Heterochelus detritus

Scientific classification
- Kingdom: Animalia
- Phylum: Arthropoda
- Class: Insecta
- Order: Coleoptera
- Suborder: Polyphaga
- Infraorder: Scarabaeiformia
- Family: Scarabaeidae
- Genus: Heterochelus
- Species: H. detritus
- Binomial name: Heterochelus detritus Burmeister, 1844

= Heterochelus detritus =

- Genus: Heterochelus
- Species: detritus
- Authority: Burmeister, 1844

Species of beetle

Heterochelus detritus is a species of beetle of the family Scarabaeidae.
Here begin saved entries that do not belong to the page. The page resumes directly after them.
(** X23: in [main] the score of a 5-tuple is at least 0 and at most the
    number of values in the five columns, and it is 0 exactly when none
    of its values occurs in the column of its slot; the score of a
    2-tuple is 0 exactly when neither value occurs in its column and the
    difference does not occur in [D67]. *)
Theorem main_scores_bounds (df : DataFrame) :
  (∀ v1 v2 v3 v4 v5,
     ∃ s, score_p1_5_candidate [v1; v2; v3; v4; v5] (p1_5_freqs df) = ret s ∧
          0 ≤ s ≤ len (col_P1 df) + len (col_P2 df) + len (col_P3 df)
                  + len (col_P4 df) + len (col_P5 df) ∧
          (s = 0 ↔ (v1 ∉ col_P1 df) ∧ (v2 ∉ col_P2 df) ∧ (v3 ∉ col_P3 df) ∧
                   (v4 ∉ col_P4 df) ∧ (v5 ∉ col_P5 df))) ∧
  (∀ p6 p7,
     ∃ s, score_p6_7_candidate [p6; p7] (p6_7_freqs df) (distance_counts df)
            = ret s ∧
          0 ≤ s ≤ len (col_P6 df) + len (col_P7 df) + len (col_D67 df) ∧
          (s = 0 ↔ (p6 ∉ col_P6 df) ∧ (p7 ∉ col_P7 df) ∧
                   (p7 - p6 ∉ col_D67 df))).
Proof.
  split.
  - intros. eexists. split; [apply scores_count_occurrences_p1_5 |].
    rewrite <-!occurrences_zero.
    pose proof (occurrences_bounds v1 (col_P1 df)).
    pose proof (occurrences_bounds v2 (col_P2 df)).
    pose proof (occurrences_bounds v3 (col_P3 df)).
    pose proof (occurrences_bounds v4 (col_P4 df)).
    pose proof (occurrences_bounds v5 (col_P5 df)). lia.
  - intros. eexists. split; [apply scores_count_occurrences_p6_7 |].
    rewrite <-!occurrences_zero.
    pose proof (occurrences_bounds p6 (col_P6 df)).
    pose proof (occurrences_bounds p7 (col_P7 df)).
    pose proof (occurrences_bounds (p7 - p6) (col_D67 df)). lia.
Qed.

(** ** A unique best candidate *)

(** X24: when the scores, each within the signed 64-bit range, are those
    of the candidates and one candidate has a score strictly greater than
    the score of every other candidate, it is the most-likely
    selection. *)
Theorem select_extrema_unique_maximum `{EqDecision A} (score : A → result Z)
    (candidates : list A) (scores : list Z) (most least c : A) (s : Z) :
  comprehension score candidates = ret scores →
  Forall int64_range scores →
  select_extrema candidates scores = ret (most, least) →
  c ∈ candidates →
  score c = ret s →
  (∀ c' s', c' ∈ candidates → c' ≠ c → score c' = ret s' → s' < s) →
  most = c.
Proof.
  intros Hscores _ Hsel Hc Hs Hbest.
  destruct (select_extrema_by_score _ _ _ _ _ Hscores Hsel)
    as (s_most & s_least & Hmost & _ & Hall).
  apply select_extrema_inv in Hsel as (i & _ & _ & _ & Hi & _).
  apply list_elem_of_lookup_2 in Hi.
  destruct (Hall c s Hc Hs) as [_ Hle].
  apply dec_stable. intros Hne.
  specialize (Hbest most s_most Hi Hne Hmost). lia.
Qed.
It is found in South Africa (Northern Cape, Western Cape).

== Description ==
Adults reach a length of about 8.5-10 mm. Males are black, with the elytra sienna-brown and the hind legs reddish and the anterior and intermediate legs piceous. The head and pronotum are finely and very densely scabrose and clothed with a short but erect pubescence, which is flavescent on the head, black on the disk, but turning to greyish above that part of the base which adjoins the scutellum. The scutellum is clothed with dense greyish hairs and the elytra are indistinctly multi-striate, and have, in addition to a single row along the suture, three duplicate series of very short, dark brown setae. The propygidium and pygidium are glabrous and piceous brown. The head, pronotum, scutellum and pectus of the females are covered with a sub-flavescent pubescence which is denser and longer than in males, and the elytra and abdomen are very light testaceous.